YOUR TASK →
Report how many lines in the records below contain the word "between". Nothing else belongs in the answer.

(INPUT MATERIAL Opens)

Lemma next_token_run s str lo hi ws : pending (ram s) lo hi (if decide (str = 0) then last_token s else str) ws -> delimiter_ok s lo hi ->
  match ws with
  | [] => next_token str [32] s = Ret (with_token 0 s, 0)
  | w :: ws' => exists m a q, next_token str [32] s = Ret (with_token q (with_ram m s), a) /\ lo <= a /\ 0 < a /\ cstr m a w /\
      pending m (a + Z.of_nat (length w) + 1) hi q ws' /\ (forall x, x < lo \/ hi < x -> m !! x = ram s !! x) /\
      a + Z.of_nat (length w) <= hi
  end.
Proof.
  set (q := if decide (str = 0) then last_token s else str). intros Hp (Hd & Hdp & Hap).
  assert (Hrun : forall m a l, strtok (last_token s) str (address [32]) (ram s) = Ret (m, (a, l)) -> next_token str [32] s = Ret (with_token l (with_ram m s), a)).
  { intros m a l E. unfold next_token. rewrite gets_bind. rewrite (cmd_bind_eq _ _ _ _ _ (on_mem_run _ _ _ _ E)). done. }
  assert (Hq : forall m0, strtok (last_token s) str (address [32]) m0 = strtok q q (address [32]) m0).
  { intros m0. unfold strtok, q. destruct (decide (str = 0)) as [->|Hs].
    - case_decide as E; [by rewrite decide_True by exact E|by rewrite decide_False by exact E].
    - by rewrite !(decide_False (P := str = 0)) by exact Hs. }
  destruct Hp as [[Eq ->]|(Hlo & Hpos & r & Hr & Hw & Hend)].
  - rewrite (Hrun (ram s) 0 0); [by rewrite with_ram_id|]. rewrite Hq, Eq. done.
  - destruct (words_first r) as [[Hs Hn]|(pre & tok & rest & -> & Hpre & Htok & Hne & Hws & Hrest)].
    + rewrite Hn in Hw. subst ws. rewrite (Hrun (ram s) 0 0); [by rewrite with_ram_id|]. rewrite Hq. unfold strtok.
      rewrite (decide_False (P := q = 0)) by lia. cbn zeta. rewrite decide_False by lia. pose proof (cstr_fuel _ _ _ Hr) as Hf.
      rewrite fuel_bind. rewrite (cmd_bind_eq _ _ (ram s) (ram s) (q + Z.of_nat (length r))).
      * destruct Hr as [Hb _]. apply bytes_at_app in Hb as [_ [Hb _]]. by rewrite (load_bind _ _ _ _ Hb), decide_True.
      * apply (strtok_scan_spec true [32] r []); [lia|by rewrite app_nil_r|done|done| |done].
        eapply Forall_impl; [exact Hs|]. cbn beta. intros c ->. by rewrite in_delim.
    + rewrite Hws in Hw. subst ws. destruct (strtok_token (ram s) q q (address [32]) [32] pre tok rest) as (m & Hst & Ht & _ & Hext & Hnext); try done.
      * eapply Forall_impl; [exact Hpre|]. cbn beta. intros c ->. by apply in_delim.
      * eapply Forall_impl; [exact Htok|]. cbn beta. intros c Hc. by rewrite in_delim.
      * destruct Hrest as [->|[r ->]]; [done|by apply in_delim].
      * cbn [length]. lia.
      * rewrite !length_app in Hend. exists m, (q + Z.of_nat (length pre)), (if decide (rest = []) then 0 else q + Z.of_nat (length pre) + Z.of_nat (length tok) + 1).
        split; [apply Hrun; by rewrite Hq|]. split; [lia|]. split; [lia|]. split; [done|]. split; [|split; [|lia]].
        -- destruct Hrest as [->|[r ->]]; [left; by split|]. right. rewrite decide_False by done. split; [lia|]. split; [lia|]. exists r.
           split; [by apply Hnext|]. split; [done|]. cbn [length] in Hend. lia.
        -- intros x Hx. apply Hext. lia.
Qed.

Lemma delimiter_ok_ext s s' lo lo' hi : lo <= lo' -> (forall x, x < lo \/ hi < x -> ram s' !! x = ram s !! x) -> delimiter_ok s lo hi -> delimiter_ok s' lo' hi.
Proof.
  intros Hlo Hext (Hd & Hp & Ha). split; [|split; [done|lia]]. eapply cstr_ext; [|exact Hd]. intros x Hx. apply Hext. cbn [length] in Hx. lia.
Qed.

(** The word [w] is a string of its own at [a], between [lo] and [hi]. *)
Definition word_at (m : mem) (lo hi a : Z) (w : list Z) : Prop := 0 < a /\ lo <= a /\ a + Z.of_nat (length w) <= hi /\ cstr m a w.

(** A word has been fetched, or the line is at its end. *)
Definition fetched s (lo hi token : Z) (ws : list (list Z)) : Prop :=
  match ws with
  | [] => token = 0
  | w :: ws' => word_at (ram s) lo hi token w /\ pending (ram s) (token + Z.of_nat (length w) + 1) hi (last_token s) ws'
  end.

Lemma tokenize_loop_run n : forall s lo hi token ws args, fetched s lo hi token ws -> delimiter_ok s lo hi ->
  exists m q new, tokenize_loop n token args s = Ret (with_token q (with_ram m s), args ++ new) /\
    Forall2 (word_at m lo hi) new (take n ws) /\ (forall x, x < lo \/ hi < x -> m !! x = ram s !! x).
Proof.
  assert (Hstop : forall lo hi k s ws token args, token = 0 /\ ws = [] \/ k = 0%nat -> exists m q new, tokenize_loop k token args s = Ret (with_token q (with_ram m s), args ++ new) /\
    Forall2 (word_at m lo hi) new (take k ws) /\ forall x, m !! x = ram s !! x).
  { intros lo hi k s ws token args Hcase. exists (ram s), (last_token s), []. rewrite with_ram_id, app_nil_r. replace (with_token (last_token s) s) with s by by destruct s.
    split; [|split; [|done]]; destruct Hcase as [[-> ->]| ->]; cbn [tokenize_loop].
    - destruct k; done.
    - by case_decide.
    - by rewrite take_nil.
    - done. }
  induction n as [|n IH]; intros s lo hi token ws args Hf Hd.
  { destruct (Hstop lo hi 0%nat s ws token args ltac:(by right)) as (m & q & new & ? & ? & Hext). exists m, q, new. split; [done|]. split; [done|]. by intros x _. }
  destruct ws as [|w ws]; cbn [fetched] in Hf.
  { destruct (Hstop lo hi (S n) s [] token args ltac:(by left)) as (m & q & new & ? & ? & Hext). exists m, q, new. split; [done|]. split; [done|]. by intros x _. }
  destruct Hf as ((Hpos & Hlo & Hhi & Hw) & Hp). cbn [tokenize_loop]. rewrite decide_True by lia. set (lo1 := token + Z.of_nat (length w) + 1) in *.
  pose proof (next_token_run s 0 lo1 hi ws Hp (delimiter_ok_ext s s lo lo1 hi ltac:(lia) ltac:(done) Hd)) as Hnext.
  destruct ws as [|w2 ws].
  - rewrite (cmd_bind_eq _ _ _ _ _ Hnext). destruct (Hstop lo hi n (with_token 0 s) [] 0 (args ++ [token]) ltac:(by left)) as (m & q & new & Hrun & Hnew & Hext).
    exists m, q, (token :: new). rewrite take_nil in Hnew. split; [by rewrite Hrun, <- app_assoc|]. split; [|by intros x _; apply Hext].
    cbn [take]. rewrite take_nil. constructor; [|done]. split_and!; [done..|]. eapply cstr_ext; [|exact Hw]. intros x _. apply Hext.
  - destruct Hnext as (m2 & a & q2 & Hrun2 & Ha & Hap & Hw2 & Hp2 & Hext2 & Hend2). rewrite (cmd_bind_eq _ _ _ _ _ Hrun2).
    set (s2 := with_token q2 (with_ram m2 s)).
    destruct (IH s2 lo1 hi a (w2 :: ws) (args ++ [token])) as (m & q & new & Hrun & Hnew & Hext).
    { cbn [fetched]. split; [by split_and!|done]. }
    { apply (delimiter_ok_ext s s2 lo lo1 hi); [lia| |done]. intros x Hx. apply Hext2. lia. }
    exists m, q, (token :: new). split; [by rewrite Hrun, <- app_assoc|]. split.
    + cbn [take]. constructor; [|eapply Forall2_impl; [exact Hnew|]; intros a' w' (? & ? & ? & ?); split_and!; [done|lia|done|done]]. split_and!; [done..|]. eapply cstr_ext; [|exact Hw]. intros x Hx. rewrite Hext by lia. apply Hext2. lia.
    + intros x Hx. rewrite Hext by lia. apply Hext2. lia.
Qed.

(** The heap does not touch the bytes of [keep]. *)
Class HeapKeeps (keep : Z -> Prop) : Prop := {
  heap_malloc : forall n m, exists m' a, malloc n m = Ret (m', a) /\ forall x, keep x -> m' !! x = m !! x;
  heap_free : forall a m, exists m', free a m = Ret (m', tt) /\ forall x, keep x -> m' !! x = m !! x
}.

Lemma tokenize_run (keep : Z -> Prop) `{!HeapKeeps keep} s max_args text l :
  cstr (ram s) text l -> 0 < text -> delimiter_ok s text (text + Z.of_nat (length l)) ->
  (forall x, text <= x <= text + Z.of_nat (length l) -> keep x) -> (forall x, address [32] <= x <= address [32] + 1 -> keep x) ->
  exists m q argv args, tokenize max_args text s = Ret (with_token q (with_ram m s), (argv, args)) /\
    (argv = 0 /\ args = [] \/ argv <> 0 /\ Forall2 (word_at m text (text + Z.of_nat (length l))) args (take max_args (words l))) /\
    forall x, keep x -> x < text \/ text + Z.of_nat (length l) < x -> m !! x = ram s !! x.
Proof.
  intros Hl Hpos (Hd & Hdp & Hda) Hkeep Hkeepd. unfold tokenize. destruct (heap_malloc (Z.of_nat max_args * 4) (ram s)) as (m1 & argv & Hm & Hk).
  rewrite (cmd_bind_eq _ _ _ _ _ (on_mem_run _ _ _ _ Hm)). set (s1 := with_ram m1 s). case_decide as Ha.
  { exists m1, (last_token s), 0, []. split; [by destruct s|]. split; [by left|]. intros x Hx _. by apply Hk. }
  set (hi := text + Z.of_nat (length l)) in *.
  assert (Hl1 : cstr (ram s1) text l) by (eapply cstr_ext; [|exact Hl]; intros x Hx; by apply Hk, Hkeep).
  assert (Hd1 : delimiter_ok s1 text hi) by (split; [eapply cstr_ext; [|exact Hd]; intros x Hx; apply Hk, Hkeepd; cbn [length] in Hx; lia|done]).
  assert (Hp1 : pending (ram s1) text hi (if decide (text = 0) then last_token s1 else text) (words l)).
  { rewrite decide_False by lia. right. split; [lia|]. split; [lia|]. by exists l. }
  pose proof (next_token_run s1 text text hi (words l) Hp1 Hd1) as Hnext.
  assert (Hloop : forall s2 token, next_token text [32] s1 = Ret (s2, token) -> fetched s2 text hi token (words l) -> delimiter_ok s2 text hi ->
    (exists m q, s2 = with_token q (with_ram m s)) -> (forall x, x < text \/ hi < x -> ram s2 !! x = ram s1 !! x) ->
    exists m q args, (token ← next_token text [32]; args ← tokenize_loop max_args token []; mret (argv, args)) s1 = Ret (with_token q (with_ram m s), (argv, args)) /\
      Forall2 (word_at m text hi) args (take max_args (words l)) /\ forall x, x < text \/ hi < x -> m !! x = ram s1 !! x).
  { intros s2 token Hrun Hf Hd2 (m2 & q2 & ->) Hext. rewrite (cmd_bind_eq _ _ _ _ _ Hrun).
    destruct (tokenize_loop_run max_args _ text hi token (words l) [] Hf Hd2) as (m & q & new & Hrun2 & Hnew & Hext2).
    rewrite (cmd_bind_eq _ _ _ _ _ Hrun2). exists m, q, new. split; [done|]. split; [done|]. intros x Hx. rewrite Hext2 by done. by apply Hext. }
  assert (Hdone : exists m q args, (token ← next_token text [32]; args ← tokenize_loop max_args token []; mret (argv, args)) s1 = Ret (with_token q (with_ram m s), (argv, args)) /\
      Forall2 (word_at m text hi) args (take max_args (words l)) /\ forall x, x < text \/ hi < x -> m !! x = ram s1 !! x).
  { destruct (words l) as [|w ws].
    - apply (Hloop _ _ Hnext); [done|done|by exists m1, 0|done].
    - destruct Hnext as (m2 & a & q2 & Hrun2 & Hlo & Hap & Hw & Hp2 & Hext2 & Hend2). apply (Hloop _ _ Hrun2); [split; [by split_and!|done]| |by exists m2, q2|done].
      apply (delimiter_ok_ext s1 _ text text hi); [lia|done|done]. }
  destruct Hdone as (m & q & args & Hrun & Hargs & Hext). exists m, q, argv, args. split; [exact Hrun|]. split; [by right|].
  intros x Hx Hout. rewrite Hext by done. by apply Hk.
Qed.
End words.

(** C35. Cutting a line: the array holds pointers to the words of the line in
    order, the first [max_args] of them, each a string of its own; the spaces
    before, between and behind them do not matter. Only bytes of the line (and of
    the heap) change. Without memory for the array there are no words. *)
Theorem tokenize_words `{Hardware W, Literals, UserHeap} (keep : Z -> Prop) `{!HeapKeeps keep} (s : user W) max_args text l :
  cstr (ram s) text l -> 0 < text -> delimiter_ok s text (text + Z.of_nat (length l)) ->
  (forall x, text <= x <= text + Z.of_nat (length l) -> keep x) -> (forall x, address [32] <= x <= address [32] + 1 -> keep x) ->
  exists m q argv args, tokenize max_args text s = Ret (with_token q (with_ram m s), (argv, args)) /\
    (argv = 0 /\ args = [] \/ argv <> 0 /\ Forall2 (word_at m text (text + Z.of_nat (length l))) args (take max_args (words l))) /\
    forall x, keep x -> x < text \/ text + Z.of_nat (length l) < x -> m !! x = ram s !! x.
Proof. exact (tokenize_run keep s max_args text l). Qed.

(** ** Two words typed *)

Definition places (l : list Z) : Z := if decide (l = [8]) then 300 else if decide (l = [37; 99]) then 310 else if decide (l = [32]) then 320 else 330.
#[local] Instance some_literals : Literals := { address := places; small_buffer := 101 }.
(** An array is always at 600, and nothing is ever released. *)
#[local] Instance some_heap : UserHeap := { malloc := fun _ => mret 600; free := fun _ => mret tt }.
#[local] Instance some_heap_keeps : HeapKeeps (fun _ => True).
Proof. constructor; [intros n m; by exists m, 600|intros a m; by exists m]. Qed.

Definition user_memory (l : list Z) : mem :=
  mwrite (mwrite (mwrite (mwrite ∅ 300 [8; 0]) 310 [37; 99; 0]) 320 [32; 0]) 400 (l ++ [0]).
(** A fresh screen, with [l] at 400 and [keys] typed. *)
Definition user_state (l keys : list Z) : user trace := mkUser (mkConsole (replicate 2000 0x0720) 0 0 [0; 0] (user_memory l) []) keys 0.

Lemma user_ready l keys : ready (con (user_state l keys)) (mkTTY [] []).
Proof. exact (ready_bytes fresh_console (mkTTY [] []) (user_memory l) fresh_shows). Qed.

Lemma user_literals l keys : length l = 7%nat -> literal (user_state l keys) [8] /\ literal (user_state l keys) [37; 99] /\ literal (user_state l keys) [32].
Proof.
  intros Hl. assert (Hout : forall a, a < 400 -> user_memory l !! a = mwrite (mwrite (mwrite ∅ 300 [8; 0]) 310 [37; 99; 0]) 320 [32; 0] !! a)
    by (intros a Ha; apply mwrite_outside; lia).
  unfold literal, ram. cbn [con user_state bytes]. split_and!; (split; [|repeat constructor; lia]); cbn [bytes_at app];
    split_and!; (rewrite Hout by (vm_compute; reflexivity); vm_compute; reflexivity) || exact I.
Qed.

Lemma read_line_edits_witness : exists k t, read_line (on_con update_cursor) 400 8 (user_state (replicate 7 1) [72; 72; 8; 105; 10; 9]) = Ret (mkUser k [9] 0, 2) /\
  ready k t /\ cstr (bytes k) 400 [72; 105].
Proof.
  pose proof (read_line_edits (user_state (replicate 7 1) [72; 72; 8; 105; 10; 9]) (mkTTY [] []) 400 8 ltac:(lia)) as Hrun.
  destruct Hrun as (k & Hrun & Hr & Hc & _).
  - cbn [typed user_state]. repeat (constructor; [unfold is_u8; lia|]). constructor.
  - apply user_ready.
  - destruct (user_literals (replicate 7 1) [72; 72; 8; 105; 10; 9] eq_refl) as (H1 & H2 & _). constructor; [|by split|].
    + intros a Ha. unfold ram. cbn [con user_state bytes]. unfold user_memory. rewrite lookup_mwrite, decide_True by (cbn; lia).
      apply lookup_lt_is_Some. rewrite length_app, length_replicate. cbn [length]. lia.
    + intros a Ha. change (address [8]) with 300. change (address [37; 99]) with 310. lia.
  - eexists k, _. exact (conj Hrun (conj Hr Hc)).
Defined.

(INPUT MATERIAL Closes)

RESPONSE TO THE EXERCISE →
2